(** * concurrency/config.py: the settings helper [AppSettings]

    A shallow embedding of [src/concurrency/config.py].  Python objects are
    attribute dictionaries ([gmap string value]); the methods of
    [AppSettings] are computations in a state-and-exception monad whose
    state holds the instance, the global settings object and the
    [setting_changed] signal.  An exception leaves the state as it was when
    it was raised, as in Python.

    What is Django's is not modelled beyond its interface:
    - [get_callable] is a parameter, a function from a dotted path to a
      callable or an exception;
    - [setting_changed.send] is recorded in the list [sent]; the receivers
      it reaches during [__init__] are not this instance (its handler is
      connected after the loop) and are taken to leave the instance and
      the settings object alone;
    - settings names are ASCII: [upper] is [str.upper] on ASCII text. *)

From Stdlib Require Import ZArith Ascii String List Lia.
From stdpp Require Import base option list gmap strings.

Local Open Scope Z_scope.

(** ** Python values and exceptions *)

(** The values a setting can hold that the module tells apart: it only asks
    whether a value is a string ([isinstance(value, six.string_types)]),
    whether it is callable ([callable(value)]), and combines [POLICY] with
    integers.  A callable object is named by its dotted path. *)
Inductive value : Type :=
| VNone
| VBool (b : bool)
| VInt (n : Z)
| VStr (s : string)
| VCallable (path : string).

Inductive exn : Type :=
| ImproperlyConfigured (msg : string)
| AttributeError (attr : string)
| TypeError
| ViewDoesNotExist (path : string).

Global Instance value_eq_dec : EqDecision value.
Proof. solve_decision. Defined.

Global Instance exn_eq_dec : EqDecision exn.
Proof. solve_decision. Defined.

Definition is_string (v : value) : bool :=
  match v with VStr _ => true | _ => false end.

Definition callable (v : value) : bool :=
  match v with VCallable _ => true | _ => false end.

(** ** Strings *)

(** [str.upper] on one ASCII character: [a]..[z] move to [A]..[Z]. *)
Definition upper_ascii (c : ascii) : ascii :=
  let n := nat_of_ascii c in
  if ((97 <=? n) && (n <=? 122))%nat then ascii_of_nat (n - 32) else c.

Fixpoint upper (s : string) : string :=
  match s with
  | EmptyString => EmptyString
  | String c s' => String (upper_ascii c) (upper s')
  end.

(** The slice [s[n:]]; past the end it is the empty string. *)
Fixpoint slice_from (n : nat) (s : string) : string :=
  match n, s with
  | O, _ => s
  | S _, EmptyString => EmptyString
  | S n', String _ s' => slice_from n' s'
  end.

(** [s.startswith(p)] *)
Definition startswith (s p : string) : bool := String.prefix p s.

(** ** Module constants *)

Definition CONCURRENCY_LIST_EDITABLE_POLICY_SILENT : Z := 1.
Definition CONCURRENCY_LIST_EDITABLE_POLICY_ABORT_ALL : Z := 2.
Definition CONCURRENCY_POLICY_RAISE : Z := 4.
Definition CONCURRENCY_POLICY_CALLBACK : Z := 8.

Definition CONFLICTS_POLICIES : list Z :=
  [CONCURRENCY_POLICY_RAISE; CONCURRENCY_POLICY_CALLBACK].
Definition LIST_EDITABLE_POLICIES : list Z :=
  [CONCURRENCY_LIST_EDITABLE_POLICY_SILENT;
   CONCURRENCY_LIST_EDITABLE_POLICY_ABORT_ALL].

(** The builtin [sum] on a list of integers. *)
Definition py_sum (l : list Z) : Z := fold_left Z.add l 0.

(** ** State and monad *)

Record state : Type := State {
  self : gmap string value;       (* the instance's attributes *)
  settings : gmap string value;   (* django.conf.settings *)
  sent : list (string * value);   (* setting_changed.send calls, oldest first *)
  connected : bool                (* self._handler is a receiver of setting_changed *)
}.

Definition M (A : Type) : Type := state → (exn + A) * state.

Global Instance M_ret : MRet M := λ A a st, (inr a, st).

Global Instance M_bind : MBind M := λ A B k m st,
  match m st with
  | (inl e, st') => (inl e, st')
  | (inr a, st') => k a st'
  end.

Definition raise {A : Type} (e : exn) : M A := λ st, (inl e, st).

(** Lift a pure result that may be an exception. *)
Definition lift {A : Type} (r : exn + A) : M A := λ st, (r, st).

(** [self.name] *)
Definition get_self (name : string) : M value := λ st,
  match self st !! name with
  | Some v => (inr v, st)
  | None => (inl (AttributeError name), st)
  end.

(** [setattr(self, name, v)] *)
Definition set_self (name : string) (v : value) : M unit := λ st,
  (inr tt, State (<[name := v]> (self st)) (settings st) (sent st) (connected st)).

(** [getattr(settings, name, default)] *)
Definition getattr_settings (name : string) (dflt : value) : M value := λ st,
  (inr (default dflt (settings st !! name)), st).

(** [setattr(settings, name, v)] *)
Definition setattr_settings (name : string) (v : value) : M unit := λ st,
  (inr tt, State (self st) (<[name := v]> (settings st)) (sent st) (connected st)).

(** [setting_changed.send(self, setting=setting, value=v)].  Dispatch is
    Django's; the call is recorded.  During [__init__] the instance's own
    handler is not connected yet. *)
Definition send (setting : string) (v : value) : M unit := λ st,
  (inr tt, State (self st) (settings st) (sent st ++ [(setting, v)]) (connected st)).

(** [setting_changed.connect(self._handler)] *)
Definition connect : M unit := λ st,
  (inr tt, State (self st) (settings st) (sent st) true).

(** [len(v)] for the values of the model: only strings have a length. *)
Definition py_len (v : value) : M nat :=
  match v with VStr s => mret (String.length s) | _ => raise TypeError end.

(** A string operand, for [+] with a string and for [startswith]. *)
Definition as_str (v : value) : M string :=
  match v with VStr s => mret s | _ => raise TypeError end.

(** An integer operand of [|]; [bool] is a subclass of [int]. *)
Definition as_int (v : value) : M Z :=
  match v with
  | VInt n => mret n
  | VBool b => mret (Z.b2z b)
  | _ => raise TypeError
  end.

Fixpoint for_each {A : Type} (body : A → M unit) (l : list A) : M unit :=
  match l with
  | [] => mret tt
  | x :: l' => body x ;; for_each body l'
  end.

(** ** class AppSettings *)

Definition defaults : list (string * value) :=
  [("ENABLED", VBool true);
   ("SANITY_CHECK", VBool true);
   ("FIELD_SIGNER", VStr "concurrency.forms.VersionFieldSigner");
   ("POLICY", VInt (Z.lor CONCURRENCY_LIST_EDITABLE_POLICY_SILENT
                          CONCURRENCY_POLICY_RAISE));
   ("CALLBACK", VStr "concurrency.views.callback");
   ("HANDLER409", VStr "concurrency.views.conflict")].

(** The messages of the exceptions the module raises. *)
Definition list_editable_msg : string :=
  "Invalid value for `CONCURRENCY_POLICY`: Use only one of `CONCURRENCY_LIST_EDITABLE_*` flags".
Definition conflicts_msg : string :=
  "Invalid value for `CONCURRENCY_POLICY`: Use only one of `CONCURRENCY_POLICY_*` flags".
Definition callback_msg : string :=
  "`CALLBACK` must be a callable or a fullpath to callable".

Definition _check_config : M unit :=
  policy ← get_self "POLICY";
  p ← as_int policy;
  let list_editable_policy := Z.lor p (py_sum LIST_EDITABLE_POLICIES) in
  (if list_editable_policy =? py_sum LIST_EDITABLE_POLICIES
   then raise (ImproperlyConfigured list_editable_msg)
   else mret tt) ;;
  policy ← get_self "POLICY";
  p ← as_int policy;
  let conflict_policy := Z.lor p (py_sum CONFLICTS_POLICIES) in
  if conflict_policy =? py_sum CONFLICTS_POLICIES
  then raise (ImproperlyConfigured conflicts_msg)
  else mret tt.

Section AppSettings.

(** [django.core.urlresolvers.get_callable]: resolves a dotted path to a
    callable or raises. *)
Variable get_callable : string → exn + value.

Definition _set_attr (prefix_name : string) (v : value) : M unit :=
  p ← get_self "prefix";
  n ← py_len p;
  let name := slice_from (n + 1) prefix_name in
  (if String.eqb name "CALLBACK" then
     func ← (if is_string v then
               s ← as_str v; lift (get_callable s)
             else if callable v then
               mret v
             else
               raise (ImproperlyConfigured callback_msg));
     set_self "_callback" func
   else mret tt) ;;
  set_self name v.

(** The signal's [sender] and extra keyword arguments are not used. *)
Definition _handler (setting : string) (v : value) : M unit :=
  p ← get_self "prefix";
  p ← as_str p;
  if startswith setting p then _set_attr setting v else mret tt.

(** One turn of the loop over [self.defaults.items()]. *)
Definition init_step (entry : string * value) : M unit :=
  let '(name, dflt) := entry in
  p ← get_self "prefix";
  p ← as_str p;
  let prefix_name := upper (p +:+ "_" +:+ name) in
  v ← getattr_settings prefix_name dflt;
  _set_attr prefix_name v ;;
  setattr_settings prefix_name v ;;
  send prefix_name v.

Definition __init__ (prefix : string) : M unit :=
  set_self "prefix" (VStr prefix) ;;
  for_each init_step defaults ;;
  connect.

(** [AppSettings(prefix)]: a new object, then [__init__]. *)
Definition AppSettings (prefix : string) : M unit := λ st,
  __init__ prefix (State ∅ (settings st) (sent st) false).

End AppSettings.

(** ** Vocabulary of the statements *)

(** The settings key [__init__] builds for [name] under [prefix]. *)
Definition settings_key (prefix name : string) : string :=
  upper (prefix +:+ "_" +:+ name).

(** [POLICY] includes both flags of [group], in the words of the messages
    ("Use only one of ... flags"). *)
Definition has_all (policy : Z) (group : list Z) : bool :=
  Z.land policy (py_sum group) =? py_sum group.

Definition mutually_exclusive_violated (policy : Z) : bool :=
  has_all policy LIST_EDITABLE_POLICIES || has_all policy CONFLICTS_POLICIES.

(** The value bound to [func] in [_set_attr], or the exception raised
    before any assignment. *)
Definition resolve_callback (get_callable : string → exn + value) (v : value)
    : exn + value :=
  match v with
  | VStr s => get_callable s
  | VCallable _ => inr v
  | _ => inl (ImproperlyConfigured callback_msg)
  end.

(** The state after [setattr(self, name, v)]. *)
Definition store (name : string) (v : value) (st : state) : state :=
  State (<[name := v]> (self st)) (settings st) (sent st) (connected st).

(** The keys of a defaults dictionary as [__init__] needs them: upper case,
    so that the slice of the settings key gives the key back, and
    distinct, as in any dictionary. *)
Definition keys_ok (l : list (string * value)) : Prop :=
  Forall (λ e, upper e.1 = e.1) l ∧ NoDup l.*1.

(** The value [__init__] resolves for [name] under the prefix [p]: the
    setting when the settings object has it, the default otherwise. *)
Definition resolved (p : string) (st : state) (name : string) (dflt : value)
    : value :=
  default dflt (settings st !! settings_key p name).

(** The state after one turn of the loop of [__init__] has stored [v]. *)
Definition loaded_entry (key name : string) (v : value) (st : state) : state :=
  State (<[name := v]> (self st)) (<[key := v]> (settings st))
        (sent st ++ [(key, v)]) (connected st).

(** The instance and the environment [__init__] starts its loop in. *)
Definition init_state (p : string) (st : state) : state :=
  State (<["prefix" := VStr p]> ∅) (settings st) (sent st) false.

(** The instance holds a [CALLBACK] and [_callback] is what it resolves
    to. *)
Definition callback_in_sync (get_callable : string → exn + value) (st : state)
    : Prop :=
  ∃ v f, self st !! "CALLBACK" = Some v ∧
         resolve_callback get_callable v = inr f ∧
         self st !! "_callback" = Some f.

(** ** Sample inputs *)

(** A [get_callable] under which every dotted path resolves. *)
Definition resolve_any (path : string) : exn + value := inr (VCallable path).

(** A process in which nothing has been sent yet, with settings [cfg]. *)
Definition fresh (cfg : gmap string value) : state := State ∅ cfg [] false.

(** An instance whose only attribute is [POLICY]. *)
Definition with_policy (p : Z) : state :=
  State {[ "POLICY" := VInt p ]} ∅ [] false.

(** Both list-editable flags, [SILENT | ABORT_ALL], in the settings. *)
Definition conflicting_settings : gmap string value :=
  {[ "CONCURRENCY_POLICY" :=
       VInt (Z.lor CONCURRENCY_LIST_EDITABLE_POLICY_SILENT
                   CONCURRENCY_LIST_EDITABLE_POLICY_ABORT_ALL) ]}.

(** The module-level instance [conf = AppSettings('CONCURRENCY')] on
    settings that define none of its keys. *)
Definition conf : (exn + unit) * state :=
  AppSettings resolve_any "CONCURRENCY" (fresh ∅).

(** Settings whose [CALLBACK] is neither a string nor callable. *)
Definition bad_callback_settings : gmap string value :=
  {[ "CONCURRENCY_CALLBACK" := VInt 100 ]}.

(** [AppSettings('CONCURRENCY')] on those settings. *)
Definition bad_conf : (exn + unit) * state :=
  AppSettings resolve_any "CONCURRENCY" (fresh bad_callback_settings).

(** An instance constructed with the lower-case prefix [app]. *)
Definition lower_app : state := State {[ "prefix" := VStr "app" ]} ∅ [] false.

(** An instance with prefix [APP] and nothing else. *)
Definition app : state := State {[ "prefix" := VStr "APP" ]} ∅ [] false.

--------------------

> **Task**: Repeat exactly the lines above, starting with the first line of the records and finishing with the line holding "Inductive exn : Type". Add no other line.

> **Solution for this task**:
(** * concurrency/config.py: the settings helper [AppSettings]

    A shallow embedding of [src/concurrency/config.py].  Python objects are
    attribute dictionaries ([gmap string value]); the methods of
    [AppSettings] are computations in a state-and-exception monad whose
    state holds the instance, the global settings object and the
    [setting_changed] signal.  An exception leaves the state as it was when
    it was raised, as in Python.

    What is Django's is not modelled beyond its interface:
    - [get_callable] is a parameter, a function from a dotted path to a
      callable or an exception;
    - [setting_changed.send] is recorded in the list [sent]; the receivers
      it reaches during [__init__] are not this instance (its handler is
      connected after the loop) and are taken to leave the instance and
      the settings object alone;
    - settings names are ASCII: [upper] is [str.upper] on ASCII text. *)

From Stdlib Require Import ZArith Ascii String List Lia.
From stdpp Require Import base option list gmap strings.

Local Open Scope Z_scope.

(** ** Python values and exceptions *)

(** The values a setting can hold that the module tells apart: it only asks
    whether a value is a string ([isinstance(value, six.string_types)]),
    whether it is callable ([callable(value)]), and combines [POLICY] with
    integers.  A callable object is named by its dotted path. *)
Inductive value : Type :=
| VNone
| VBool (b : bool)
| VInt (n : Z)
| VStr (s : string)
| VCallable (path : string).

Inductive exn : Type :=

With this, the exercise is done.